Narratively the sense of discovery is actually more natural in this second book, because there's less "hypnosis made me forget" artificial suspense enhancement, and some of the descriptions of the facility are creepy enough to evoke the Dharma Initiative from LOST in the best moments. But it ultimately doesn't pay off or answer enough questions to justify the time spent in telling it, and feels like a shaggy dog story. Some narrative jumps make the story harder to follow without building suspense, and the really weird reveals are mostly in the first half, while the second half seems more predictable. It might pay off in the third book, but reading it seems more like a duty than a pleasure at the moment. Don't get me wrong, I will read it, and the atmosphere itself almost makes this second book worthwhile -- I just think it'll be better if I keep my expectations low.

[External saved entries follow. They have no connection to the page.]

(** ** Running the operations *)

(** Unfold the session operations, then the monad, and compute; the
    cells of the lists that grew by one are read and written by
    [py_list]. *)
Ltac orm_unfold :=
  unfold add, commit, flush, refresh, close, read_attrs, load, flush_one, expire,
    begin, set_txn, sql_insert, utcnow, book_new, session_local, query_all,
    instance_of_row, detach in *;
  unfold mbind, mret, mraise, mget, mmodify, try_finally, of_option, get_obj, put_obj,
    get_session, put_session in *; cbn in *.

Ltac orm_run := orm_unfold; repeat (autorewrite with py_list; cbn).

(** ** The sessions of the world only grow *)

Definition sessions_at_least (n : nat) (w : world) : Prop := n <= length (w_sessions w).

Section SessionsGrow.
Variable n : nat.

Lemma get_obj_sessions o : preserves (sessions_at_least n) (get_obj o).
Proof. intros w Hw. unfold get_obj. now destruct (w_heap w !! o). Qed.

Lemma get_session_sessions s : preserves (sessions_at_least n) (get_session s).
Proof. intros w Hw. unfold get_session. now destruct (w_sessions w !! s). Qed.

Lemma put_session_sessions s x : preserves (sessions_at_least n) (put_session s x).
Proof. intros w Hw. unfold sessions_at_least in *. cbn. now rewrite length_insert. Qed.

Lemma modify_heap_sessions f : preserves (sessions_at_least n) (mmodify (E := exc) (fun w => set_heap (f w) w)).
Proof. intros w Hw. exact Hw. Qed.

Lemma modify_db_sessions t : preserves (sessions_at_least n) (mmodify (E := exc) (set_db t)).
Proof. intros w Hw. exact Hw. Qed.

Lemma utcnow_sessions : preserves (sessions_at_least n) utcnow.
Proof. intros w Hw. exact Hw. Qed.

Lemma sql_insert_sessions a pd t : preserves (sessions_at_least n) (sql_insert a pd t).
Proof.
  intros w Hw. unfold sql_insert.
  destruct (Table.insert _ _ _ _ _ _) as [[e|r] k]; exact Hw.
Qed.

Lemma book_new_sessions kw : preserves (sessions_at_least n) (book_new kw).
Proof. intros w Hw. unfold book_new. now destruct (Book.init kw). Qed.

Lemma session_local_sessions : preserves (sessions_at_least n) session_local.
Proof.
  intros w Hw. unfold sessions_at_least in *. cbn. rewrite length_app. simpl. lia.
Qed.
End SessionsGrow.

Create HintDb orm discriminated.
#[export] Hint Resolve get_obj_sessions get_session_sessions put_session_sessions
  modify_heap_sessions modify_db_sessions utcnow_sessions sql_insert_sessions
  book_new_sessions session_local_sessions : orm.

(** Decompose a [preserves] goal along the structure of the code. *)
Ltac solve_preserves :=
  repeat (intros; match goal with
    | |- preserves _ (mbind _ _) => apply preserves_bind
    | |- preserves _ (try_finally _ _) => apply preserves_finally
    | |- preserves _ (mmap _ _) => apply preserves_mmap
    | |- preserves _ (of_option _ _) => apply preserves_of_option
    | |- preserves _ (match ?x with _ => _ end) => destruct x
    | |- preserves _ (if ?b then _ else _) => destruct b
    | _ => eauto with py orm
    end).

Section SessionsGrowOps.
Variable n : nat.
(** C18: N valid POSTs in sequence are all
    answered 200, with the ids [m+1], ..., [m+N] where [m] is the largest
    id before, hence strictly increasing, provided the last one fits in
    SQLite's 64-bit rowid and the clock reads valid datetimes. *)
Theorem creates_increasing_ids (w : world) (s : Spec.store) (bs : list body) :
  refines w s -> Forall (fun b => exists bc, body_param b = inr bc) bs ->
  Spec.max_id s + Z.of_nat (length bs) <= MAX_ROWID ->
  (forall n, Datetime.valid (w_clock w n) = true) ->
  exists resps w', run_requests (map post_request bs) w = (resps, w') /\
    Forall (fun r => status r = 200) resps /\
    map created_id resps = map (fun i => Some (Spec.max_id s + Z.of_nat i)) (seq 1 (length bs)).
Proof.
  revert w s. induction bs as [|b bs IH]; intros w s Href Hv Hbound Hclk.
  - exists [], w. repeat split; constructor.
  - invc Hv. destruct H1 as [bc Hb]. cbn [length] in Hbound.
    pose proof (create_step w s b bc Href Hb ltac:(unfold Spec.next_id; lia) (Hclk _)) as Hc.
    cbn in Hc. destruct Hc as (w1 & Hpost & Href1 & Hclk1 & _).
    destruct (IH w1 _ Href1 H2) as (resps & w2 & Hrun & Hst & Hids).
    { rewrite max_id_snoc. simpl. unfold Spec.next_id. lia. }
    { rewrite Hclk1. exact Hclk. }
    eexists (_ :: resps), w2. cbn. rewrite Hpost, Hrun.
    split; [reflexivity|]. split; [now constructor|]. cbn. rewrite Hids.
    unfold Spec.next_id. rewrite max_id_snoc. cbn. f_equal.
    rewrite <- (seq_shift (length bs) 1), map_map. apply map_ext. intros i. f_equal. lia.
Qed.

(** C19: with a clock that never goes back, the
    [published_date] of a created book is no earlier than the clock when
    the request starts and no later than the clock when it completes. *)
Theorem published_date_within (w : world) (s : Spec.store) (b : body) (bc : BookCreate.t) :
  refines w s -> body_param b = inr bc -> Spec.next_id s <= MAX_ROWID ->
  Datetime.valid (w_clock w (w_tick w)) = true ->
  (forall n m, (n <= m)%nat -> Datetime.le (w_clock w n) (w_clock w m) = true) ->
  exists r w', app (post_request b) w = (mkResponse 200 (PBook r), w') /\
    Datetime.le (w_clock w (w_tick w)) (BookResponse.published_date r) = true /\
    Datetime.le (BookResponse.published_date r) (w_clock w' (w_tick w')) = true.
Proof.
  intros Href Hb Hbound Hv Hmono.
  pose proof (create_step w s b bc Href Hb Hbound Hv) as Hc. cbn in Hc.
  destruct Hc as (w' & Hpost & _ & Hclk & Htick & _).
  eexists _, w'. split; [exact Hpost|]. cbn. rewrite Hclk, Htick.
  split; [apply Datetime.le_refl|]. apply Hmono. lia.
Qed.

(** The body of the scenario of the spec. *)
Definition dune_body : body := JsonBody (JObj [("title", JStr "Dune"); ("author", JStr "Herbert")]).

(** ** Witnesses *)

(** The application at start, with a clock that always reads [d0] and a
    random source that always draws 0. *)
Definition d0 : Datetime.t := Datetime.mk 2026 11 9 12 0 0 0.

Definition w0 : world := init_world (fun _ => d0) (fun _ => 0).

Definition dune_create : BookCreate.t := BookCreate.mk "Dune" "Herbert".

Lemma w0_refines : refines w0 [].
Proof. now apply refines_nil. Qed.

Lemma create_refines_witness :
  let '(bk, s') := Spec.create [] "Dune" "Herbert" (w_clock w0 (w_tick w0)) in
  exists w', app (post_request dune_body) w0 = (mkResponse 200 (PBook (response_of_book bk)), w') /\
    refines w' s' /\ w_clock w' = w_clock w0 /\ w_tick w' = S (w_tick w0) /\
    w_rand w' = w_rand w0 /\ w_draw w' = w_draw w0.
Proof.
  exact (create_refines w0 [] dune_body dune_create w0_refines eq_refl
           ltac:(unfold Spec.next_id, MAX_ROWID; simpl; lia) eq_refl).
Defined.

Lemma list_refines_witness :
  exists w', app get_request w0 = (mkResponse 200 (PBooks (map response_of_book (Spec.list_books []))), w') /\
    refines w' [] /\ w_clock w' = w_clock w0 /\ w_tick w' = w_tick w0 /\
    w_rand w' = w_rand w0 /\ w_draw w' = w_draw w0.
Proof. exact (list_refines w0 [] w0_refines). Defined.

Lemma invalid_body_unchanged_witness :
  exists w', app (post_request NoBody) w0 = (validation_response [missing_body], w') /\ refines w' [].
Proof. exact (invalid_body_unchanged w0 [] NoBody [missing_body] w0_refines eq_refl). Defined.

Lemma create_then_list_witness :
  let bk := Spec.mk 1 "Dune" "Herbert" d0 in
  ~ In (Spec.id bk) (map Spec.id []) /\
  exists w', run_requests [post_request dune_body; get_request] w0 =
    ([mkResponse 200 (PBook (response_of_book bk));
      mkResponse 200 (PBooks (map response_of_book [] ++ [response_of_book bk]))], w') /\
    refines w' ([] ++ [bk]).
Proof.
  exact (create_then_list w0 [] dune_body dune_create w0_refines eq_refl
           ltac:(unfold Spec.next_id, MAX_ROWID; simpl; lia) eq_refl).
Defined.

Lemma creates_increasing_ids_witness :
  exists resps w', run_requests (map post_request [dune_body; dune_body]) w0 = (resps, w') /\
    Forall (fun r => status r = 200) resps /\
    map created_id resps = map (fun i => Some (Spec.max_id [] + Z.of_nat i)) (seq 1 2).
Proof.
  exact (creates_increasing_ids w0 [] [dune_body; dune_body] w0_refines
           ltac:(repeat constructor; eexists; reflexivity)
           ltac:(unfold MAX_ROWID; simpl; lia) (fun _ => eq_refl)).
Defined.

Lemma published_date_within_witness :
  exists r w', app (post_request dune_body) w0 = (mkResponse 200 (PBook r), w') /\
    Datetime.le (w_clock w0 (w_tick w0)) (BookResponse.published_date r) = true /\
    Datetime.le (BookResponse.published_date r) (w_clock w' (w_tick w')) = true.
Proof.
  exact (published_date_within w0 [] dune_body dune_create w0_refines eq_refl
           ltac:(unfold Spec.next_id, MAX_ROWID; simpl; lia) eq_refl
           (fun n m _ => eq_refl)).
Defined.

(** A store whose largest id is [MAX_ROWID] and whose id 1 is taken:
    with a random source that always draws 0, every probe tries rowid 1. *)
Definition full_store : Spec.store :=
  [Spec.mk 1 "Dune" "Herbert" d0; Spec.mk MAX_ROWID "Emma" "Austen" d0].

Definition w_full : world := mkWorld (map row_of_book full_store) [] [] (fun _ => d0) 0 (fun _ => 0) 0.

Lemma insert_error_500_witness :
  exists w', app (post_request dune_body) w_full = (mkResponse 500 (PDetail "Internal Server Error"), w') /\
    refines w' full_store /\ w_tick w' = S (w_tick w_full) /\ w_draw w' = 100%nat.
Proof.
  apply (insert_error_500 w_full full_store dune_body dune_create SQLITE_FULL 100).
  - split; [reflexivity|]. split; [split|split]; repeat constructor; vm_compute; congruence.
  - reflexivity.
  - vm_compute. reflexivity.
Defined.

End Refinement.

Thursday, November 5, 2015

Book Review: The Marvels by Brian Selznick

The Marvels fails to find the alchemy that made Selznick's Hugo Cabret work so well. It's more like the lower-key Wonderstruck, but even that made a deeper impact on me than this story. I can't quite put my finger on it, but I don't think the spirit of London is truly captured the way it needs to be for this story to work. Although the rich history of London seems like an ideal setting for Selznick's storytelling skills, the book doesn't seem to live into its setting or tap into London's mix of past, present, and future. Perhaps in the end, it's a story that sets up something like Mad King Ludwig's Neuschwanstein Castle and pretends that the fake castle is what's real. It's much better to me to recognize that the castle is fake but then to ask how was it made, and why do we still love it so much. So this story stops short of what it should be. I surprise myself a bit with my reaction, because the story is well-crafted and warm (with some quibbles about the way the pacing of Selznick's characteristic pictures holds back the story rather than promotes it), and there's a nice melancholy yet comforting vibe to the ending. For some reason it doesn't come together the way Cabret did.